Die Schriftstellerin Lea Kampe (d.i. Iris Claere Mueller) hat Irena Sendlers mutige und entschlossene Geschichte zu einem bewegenden Roman verarbeitet, der sich eng an die historischen Vorlagen hält. Es gelingt ihr, von den gräßlichen Verbrechen der Deutschen und den Schicksalen ihrer polnischen Opfer so einfühlsam zu erzählen, daß ohne Larmoyanz, Haß oder Polemik für den Leser ein wahrhaftes Bild dieser dunklen Zeit entsteht, das hilft, all das Geschehene zu begreifen.

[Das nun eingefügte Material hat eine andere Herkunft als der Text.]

(** C4: take a coupling model whose alphabet gives every symbol a column of
    its own, and an alignment of [N] sequences, [N] below [2 ^ 53], and [L]
    columns.  If its residues, uppercased, are symbols of the alphabet or
    one of [-], [.], [X], [B], [Z], [_frequencies] returns; and whenever it
    returns a matrix, the entry of alignment column [i] and symbol [a] is
    the binary64 quotient of the number of sequences whose residue at
    column [i], uppercased, is [a], and [N], where [-], [.], [X], [B], [Z]
    are counted nowhere; that entry is a finite number within a relative
    distance of [2 ^ -53] of the exact quotient.  The entries of the row of
    a column without such symbols are finite and add up to 1 within
    [2 ^ -53]; the row of a column made of them only holds zeros and sums
    to 0. *)
Theorem frequencies_are_counts_over_N
  (matrix : list (list ascii)) (ev : EVcouplings) :
  alphabet_separated ev →
  Z.of_nat (length matrix) < 2 ^ 53 →
  (∀ N L : nat,
     shape matrix = Ok (N, L) → residues_countable matrix ev →
     ∃ fi, _frequencies matrix ev = Ok fi) ∧
  (∀ fi : list (list float64),
     _frequencies matrix ev = Ok fi →
     ∃ N L : nat,
       shape matrix = Ok (N, L) ∧ N = length matrix ∧ length fi = L ∧
       (∀ (i : nat) (a : ascii) (ka : Z) (k : nat),
          (i < L)%nat →
          alphabet_map ev !! a = Some ka →
          np_index (num_symbols ev) ka = Ok k →
          entry fi i k = Some (frequency (counted matrix i a) N) ∧
          float64_is_finite (frequency (counted matrix i a) N) ∧
          (Qabs (float64_value (frequency (counted matrix i a) N)
                 - (Z.of_nat (counted matrix i a) # Pos.of_nat N))
           <= (Z.of_nat (counted matrix i a) # Pos.of_nat N)
              * (1 # 2 ^ 53))%Q) ∧
       (∀ (i : nat) (row : list float64),
          fi !! i = Some row → column_without_excluded matrix i →
          Forall float64_is_finite row ∧
          (Qabs (row_sum (float64_value <$> row) - 1) <= 1 # 2 ^ 53)%Q) ∧
       (∀ (i : nat) (row : list float64),
          fi !! i = Some row → column_all_excluded matrix i →
          Forall (λ x : float64, x = S754_zero false) row ∧
          (row_sum (float64_value <$> row) == 0)%Q)).
Proof.
  intros Hsep Hbig. split.
  - intros N L Hshape Hcnt.
    destruct (frequencies_structure matrix ev N L Hshape Hcnt)
      as (counts & Hrun & _).
    by eexists.
  - intros fi Hrun.
    destruct (frequencies_Ok_inv _ _ _ Hrun) as (N & L & Hshape & Hcnt).
    destruct (frequencies_structure matrix ev N L Hshape Hcnt)
      as (counts & Hrun' & Hd & Hc & Ht).
    rewrite Hrun in Hrun'. injection Hrun' as ->.
    destruct (shape_Ok _ _ _ Hshape) as (HN & Hpos & Hwide).
    rewrite <- HN in Hbig.
    assert (∀ i row,
              map (map (λ c : nat, frequency c N)) counts !! i = Some row →
              ∃ r, counts !! i = Some r ∧ (i < L)%nat ∧
                   row = (λ c : nat, frequency c N) <$> r ∧
                   sum_list r = kept ev matrix (seq 0 N) i) as Hrow.
    { intros i row Hi.
      change (map (map (λ c : nat, frequency c N)) counts)
        with (map (λ c : nat, frequency c N) <$> counts) in Hi.
      rewrite list_lookup_fmap in Hi.
      destruct (counts !! i) as [r|] eqn:Hr; [|discriminate].
      injection Hi as <-.
      assert (i < L)%nat as HiL.
      { destruct Hd as [<- _]. by eapply lookup_lt_Some. }
      exists r. split; [done|]. split; [done|]. split; [done|].
      specialize (Ht i HiL). unfold total in Ht. by rewrite Hr in Ht. }
    exists N, L. split; [done|]. split; [done|].
    split; [rewrite length_map; apply Hd|]. split; [|split].
    + intros i a ka k Hi Ha Hk.
      assert (cnt counts i k = counted matrix i a) as Hcount.
      { rewrite Hc by done. unfold counted. case_bool_decide as Hex.
        - by eapply hits_excluded.
        - rewrite HN. by eapply hits_residue_count. }
      assert (counted matrix i a ≤ N)%nat as Hle.
      { unfold counted. case_bool_decide; [lia|]. unfold residue_count.
        etrans; [apply length_filter_le|]. rewrite length_seq. lia. }
      destruct (frequency_nearest (counted matrix i a) N)
        as (Hfin & _ & _ & Herr); [done..|].
      split; [|done].
      rewrite entry_fmap.
      rewrite (entry_cnt L (num_symbols ev)); [|done|done|by eapply np_index_Ok].
      simpl. by rewrite Hcount.
    + intros i row Hi Hcol.
      destruct (Hrow i row Hi) as (r & Hr & HiL & -> & Hsum).
      rewrite HN, (kept_all ev matrix L) in Hsum by done. rewrite <- HN in Hsum.
      split.
      * eapply Forall_impl; [apply frequency_row_entries; (done || lia)|].
        by intros x (Hx & _).
      * pose proof (frequency_row_sum r N Hpos Hbig ltac:(lia)) as Herr.
        rewrite Hsum in Herr.
        assert ((Z.of_nat N # Pos.of_nat N) == 1)%Q as HNN
          by (unfold Qeq; simpl; lia).
        rewrite HNN in Herr. by rewrite Qmult_1_l in Herr.
    + intros i row Hi Hcol.
      destruct (Hrow i row Hi) as (r & Hr & HiL & -> & Hsum).
      rewrite kept_none in Hsum by done.
      pose proof (frequency_row_zero r N Hpos Hbig Hsum) as Hzero.
      split; [done|]. by apply row_sum_zeros.
Qed.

Es ist schwere Kost, aber so brillant geschrieben, daß man das Buch nicht aus der Hand legen kann. Viele der Mitstreiterinnen von Irena Sendler kamen durch die Deutschen ums Leben. Irena Sendler überlebte und wurde im Jahr 1965 von Yad Vashem mit dem Titel „Gerechte unter den Völkern“ geehrt. Lea Kampe ehrt nun mit ihrem engagierten Tatsachen-Roman Irena Sendler und ihre Freunde Irka Schultz, Ala Golab-Grynberg, Adam Celnikier, Rachela Rosenthal, Ewa Rechtmann und Julian Grobelny stellvertretend für alle, die sich während der Nazi-Zeit für Unterdrückte eingesetzt haben, ein weiteres Mal.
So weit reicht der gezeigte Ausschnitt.